▶ **EXERCISE OBJECTIVE**:
Check every line of the material for the word "PlainReader". Copy those that have it.

▶ **DATA FOR THIS EXERCISE**:
(* ===== verification/CryptoStream.v ===== *)
(** * Chunked encryption streams (internal/crypto/stream.go)

    [EncryptStream.Write] frames each call's payload as
    [4-byte length][12-byte nonce][ciphertext + tag]; [DecryptStream] reads
    the frames back through an [io.Reader] and can seek by plaintext offset.
    The scratch buffers the Go structs reuse (packetBuf, hdrBuf, cipherBuf,
    plainBuf) hold nothing across calls and have no counterpart: [ds_buf] is
    emptied before plainBuf is written again. *)

From S2P Require Import Prelude CryptoPrims.

#[local] Open Scope Z_scope.

(** 50 * 1024 * 1024, the reader's limit on the length field. *)
Definition MaxChunkSize : Z := 50 * 1024 * 1024.

(** ** Readers

    An [io.Reader] over a fixed byte sequence.  Its kind says which of the
    optional interfaces the value implements: SeekTo tests for them. *)
Inductive rkind := PlainReader | SeekReader | SeekAtReader.

Record reader := mkReader { rd_kind : rkind; rd_data : bytes; rd_pos : Z }.

Definition rd_avail (r : reader) : bytes := zdrop r.(rd_pos) r.(rd_data).

Definition rd_seek (r : reader) (pos : Z) : reader :=
  mkReader r.(rd_kind) r.(rd_data) pos.

(** [io.ReadFull(r, buf)] with [len(buf) = n]. *)
Definition ReadFull (r : reader) (n : Z) : reader * result bytes :=
  let a := rd_avail r in
  if zlen a <? n
  then (rd_seek r (r.(rd_pos) + zlen a),
        Err (if zlen a =? 0 then EOF else ErrUnexpectedEOF))
  else (rd_seek r (r.(rd_pos) + n), Ok (ztake n a)).

(** [r.ReadAt(buf, off)] with [len(buf) = n]: a short read is io.EOF. *)
Definition ReadAt (r : reader) (n off : Z) : result bytes :=
  let a := zdrop off r.(rd_data) in
  if zlen a <? n then Err EOF else Ok (ztake n a).

Section Stream.
Context `{CryptoPrims}.

(** ** EncryptStream *)

Section Encrypt.
(** The wrapped [io.Writer]: any type of writers with a write operation. *)
Context {W : Type} (w_write : W -> bytes -> W * option gerror).

Record EncryptStream := mkEnc { es_w : W; es_key : bytes }.

Definition NewEncryptStream (w : W) (key : bytes) : result EncryptStream :=
  if aes_key_ok key then Ok (mkEnc w key)
  else Err (ErrMsg "crypto/aes: invalid key size").

(** The nonce and the packet [Write] builds for a payload. *)
Definition chunk_nonce (key p : bytes) : bytes := ztake NonceSize (hmac_sha256 key p).

Definition packet (key p : bytes) : bytes :=
  let nonce := chunk_nonce key p in
  let chunkLen := u32 (zlen p + TagSize) in
  be_put 4 chunkLen ++ nonce ++ gcm_seal key nonce p.

Definition enc_write (s : EncryptStream) (p : bytes) : EncryptStream * (Z * option gerror) :=
  if zlen p =? 0 then (s, (0, None))
  else
    let '(w', err) := w_write s.(es_w) (packet s.(es_key) p) in
    match err with
    | Some e => (mkEnc w' s.(es_key), (0, Some e))
    | None => (mkEnc w' s.(es_key), (zlen p, None))
    end.

(** Successive calls of [Write], stopping at the first error. *)
Fixpoint enc_writes (s : EncryptStream) (ps : list bytes) : EncryptStream * option gerror :=
  match ps with
  | [] => (s, None)
  | p :: ps' =>
      match enc_write s p with
      | (s', (_, None)) => enc_writes s' ps'
      | (s', (_, Some e)) => (s', Some e)
      end
  end.

End Encrypt.

(** ** DecryptStream *)

Record DecryptStream := mkDec { ds_r : reader; ds_key : bytes; ds_buf : bytes }.

Definition NewDecryptStream (r : reader) (key : bytes) : result DecryptStream :=
  if aes_key_ok key then Ok (mkDec r key [])
  else Err (ErrMsg "crypto/aes: invalid key size").

Definition with_reader (s : DecryptStream) (r : reader) : DecryptStream :=
  mkDec r s.(ds_key) s.(ds_buf).
Definition with_buf (s : DecryptStream) (b : bytes) : DecryptStream :=
  mkDec s.(ds_r) s.(ds_key) b.

Definition chunk_len_ok (chunkLen : Z) : bool :=
  negb ((chunkLen <? TagSize) || (MaxChunkSize <? chunkLen)).

Definition err_chunk_len : gerror := ErrMsg "invalid or excessive chunk length".
Definition err_auth : gerror := ErrMsg "authentication failed".
Definition err_negative : gerror := ErrMsg "negative offset not supported".

(** Steps 2 to 4 of [Read]: header, ciphertext, authenticated decryption. *)
Definition next_chunk (s : DecryptStream) : DecryptStream * result bytes :=
  match ReadFull s.(ds_r) (4 + NonceSize) with
  | (r1, Err e) => (with_reader s r1, Err e)
  | (r1, Ok hdr) =>
      let chunkLen := be_get (ztake 4 hdr) in
      if negb (chunk_len_ok chunkLen) then (with_reader s r1, Err err_chunk_len)
      else
        let nonce := zdrop 4 hdr in
        match ReadFull r1 chunkLen with
        | (r2, Err e) => (with_reader s r2, Err e)
        | (r2, Ok cipher) =>
            match gcm_open s.(ds_key) nonce cipher with
            | None => (with_reader s r2, Err err_auth)
            | Some plaintext => (with_reader s r2, Ok plaintext)
            end
        end
  end.

(** [Read(p)] with [len(p) = n]: the bytes copied into p and the error. *)
Definition dec_read (s : DecryptStream) (n : Z) : DecryptStream * (bytes * option gerror) :=
  if n =? 0 then (s, ([], None))
  else if 0 <? zlen s.(ds_buf) then
    (with_buf s (zdrop n s.(ds_buf)), (ztake n s.(ds_buf), None))
  else
    match next_chunk s with
    | (s1, Err e) => (s1, ([], Some e))
    | (s1, Ok plaintext) =>
        (with_buf s1 (if n <? zlen plaintext then zdrop n plaintext else s1.(ds_buf)),
         (ztake n plaintext, None))
    end.

Definition PreloadFirstChunk (s : DecryptStream) : DecryptStream * option gerror :=
  if 0 <? zlen s.(ds_buf) then (s, None)
  else
    match next_chunk s with
    | (s1, Err e) => (s1, Some e)
    | (s1, Ok plaintext) => (with_buf s1 plaintext, None)
    end.

(** [io.CopyN(io.Discard, s, remaining)]: reads through an 8 KiB buffer; an
    end of the stream before [remaining] bytes is io.EOF. *)
Fixpoint copyn_discard (fuel : nat) (s : DecryptStream) (remaining : Z)
  : option (DecryptStream * option gerror) :=
  match fuel with
  | O => None
  | S f =>
      if remaining <=? 0 then Some (s, None)
      else
        match dec_read s (Z.min 8192 remaining) with
        | (s1, (_, Some e)) => Some (s1, Some e)
        | (s1, (b, None)) => copyn_discard f s1 (remaining - zlen b)
        end
  end.

(** The loop of SeekTo over an io.ReaderAt (lines 217-261). *)
Fixpoint seek_at_loop (fuel : nat) (s : DecryptStream) (offset currentOffset diskPos : Z)
  : option (DecryptStream * option gerror) :=
  match fuel with
  | O => None
  | S f =>
      if negb (currentOffset <? offset) then Some (s, None)
      else
        match ReadAt s.(ds_r) 4 diskPos with
        | Err e => Some (s, Some e)
        | Ok lenBuf =>
            let chunkLen := be_get lenBuf in
            if negb (chunk_len_ok chunkLen) then Some (s, Some err_chunk_len)
            else
              let plainLen := chunkLen - TagSize in
              if currentOffset + plainLen <=? offset then
                seek_at_loop f s offset (currentOffset + plainLen)
                             (diskPos + (4 + NonceSize + chunkLen))
              else
                match ReadFull (rd_seek s.(ds_r) diskPos) (4 + NonceSize) with
                | (r1, Err e) => Some (with_reader s r1, Some e)
                | (r1, Ok hdr) =>
                    match ReadFull r1 chunkLen with
                    | (r2, Err e) => Some (with_reader s r2, Some e)
                    | (r2, Ok cipher) =>
                        match gcm_open s.(ds_key) (zdrop 4 hdr) cipher with
                        | None => Some (with_reader s r2, Some err_auth)
                        | Some plaintext =>
                            Some (mkDec r2 s.(ds_key)
                                        (zdrop (offset - currentOffset) plaintext), None)
                        end
                    end
                end
        end
  end.

(** The loop of SeekTo over a plain io.ReadSeeker (lines 267-309). *)
Fixpoint seek_loop (fuel : nat) (s : DecryptStream) (offset currentOffset : Z)
  : option (DecryptStream * option gerror) :=
  match fuel with
  | O => None
  | S f =>
      if negb (currentOffset <? offset) then Some (s, None)
      else
        match ReadFull s.(ds_r) 4 with
        | (r1, Err e) => Some (with_reader s r1, Some e)
        | (r1, Ok lenBuf) =>
            let chunkLen := be_get lenBuf in
            if negb (chunk_len_ok chunkLen) then Some (with_reader s r1, Some err_chunk_len)
            else
              let plainLen := chunkLen - TagSize in
              if currentOffset + plainLen <=? offset then
                seek_loop f (with_reader s (rd_seek r1 (r1.(rd_pos) + (NonceSize + chunkLen))))
                          offset (currentOffset + plainLen)
              else
                match ReadFull r1 NonceSize with
                | (r2, Err e) => Some (with_reader s r2, Some e)
                | (r2, Ok nonce) =>
                    match ReadFull r2 chunkLen with
                    | (r3, Err e) => Some (with_reader s r3, Some e)
                    | (r3, Ok cipher) =>
                        match gcm_open s.(ds_key) nonce cipher with
                        | None => Some (with_reader s r3, Some err_auth)
                        | Some plaintext =>
                            Some (mkDec r3 s.(ds_key)
                                        (zdrop (offset - currentOffset) plaintext), None)
                        end
                    end
                end
        end
  end.

(** Fuel for the loops: every iteration advances over at least one byte. *)
Definition seek_fuel (s : DecryptStream) : nat :=
  S (length s.(ds_r).(rd_data) + length s.(ds_buf)).

Definition SeekTo (s : DecryptStream) (offset : Z) : option (DecryptStream * option gerror) :=
  if offset <? 0 then Some (s, Some err_negative)
  else
    let s0 := with_buf s [] in
    match s.(ds_r).(rd_kind) with
    | PlainReader =>
        if offset =? 0 then Some (s0, None)
        else copyn_discard (seek_fuel s0) s0 offset
    | k =>
        let s1 := with_reader s0 (rd_seek s0.(ds_r) 0) in
        if offset =? 0 then Some (s1, None)
        else
          match k with
          | SeekAtReader => seek_at_loop (seek_fuel s1) s1 offset 0 0
          | _ => seek_loop (seek_fuel s1) s1 offset 0
          end
    end.

(** ** Clients of the streams *)

(** [io.Copy(dst, s)] with an [n]-byte buffer: what arrives at dst, and the
    error ([None] when the stream ends with io.EOF). *)
Fixpoint copy_all (fuel : nat) (s : DecryptStream) (n : Z) (acc : bytes)
  : option (bytes * option gerror) :=
  match fuel with
  | O => None
  | S f =>
      match dec_read s n with
      | (_, (b, Some EOF)) => Some (acc ++ b, None)
      | (_, (b, Some e)) => Some (acc ++ b, Some e)
      | (s1, (b, None)) => copy_all f s1 n (acc ++ b)
      end
  end.

(** An append-only writer that never fails: a file, a bytes.Buffer. *)
Definition append_write (w b : bytes) : bytes * option gerror := (w ++ b, None).

(** The file a sequence of non-empty writes produces. *)
Definition encode (key : bytes) (cs : list bytes) : bytes := concat (packet key <$> cs).

(** A payload the reader's limit admits. *)
Definition good_chunk (c : bytes) : Prop := c <> [] /\ zlen c + TagSize <= MaxChunkSize.

(** [s] stands before the plaintext [rest] of an encoded sequence of chunks. *)
Definition stream_at (s : DecryptStream) (rest : bytes) : Prop :=
  aes_key_ok s.(ds_key) = true /\ 0 <= s.(ds_r).(rd_pos) /\
  exists cs, Forall good_chunk cs /\
    rd_avail s.(ds_r) = encode s.(ds_key) cs /\ rest = s.(ds_buf) ++ concat cs.

End Stream.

▶ **RESULT OF THE EXERCISE**:
Inductive rkind := PlainReader | SeekReader | SeekAtReader.
    | PlainReader =>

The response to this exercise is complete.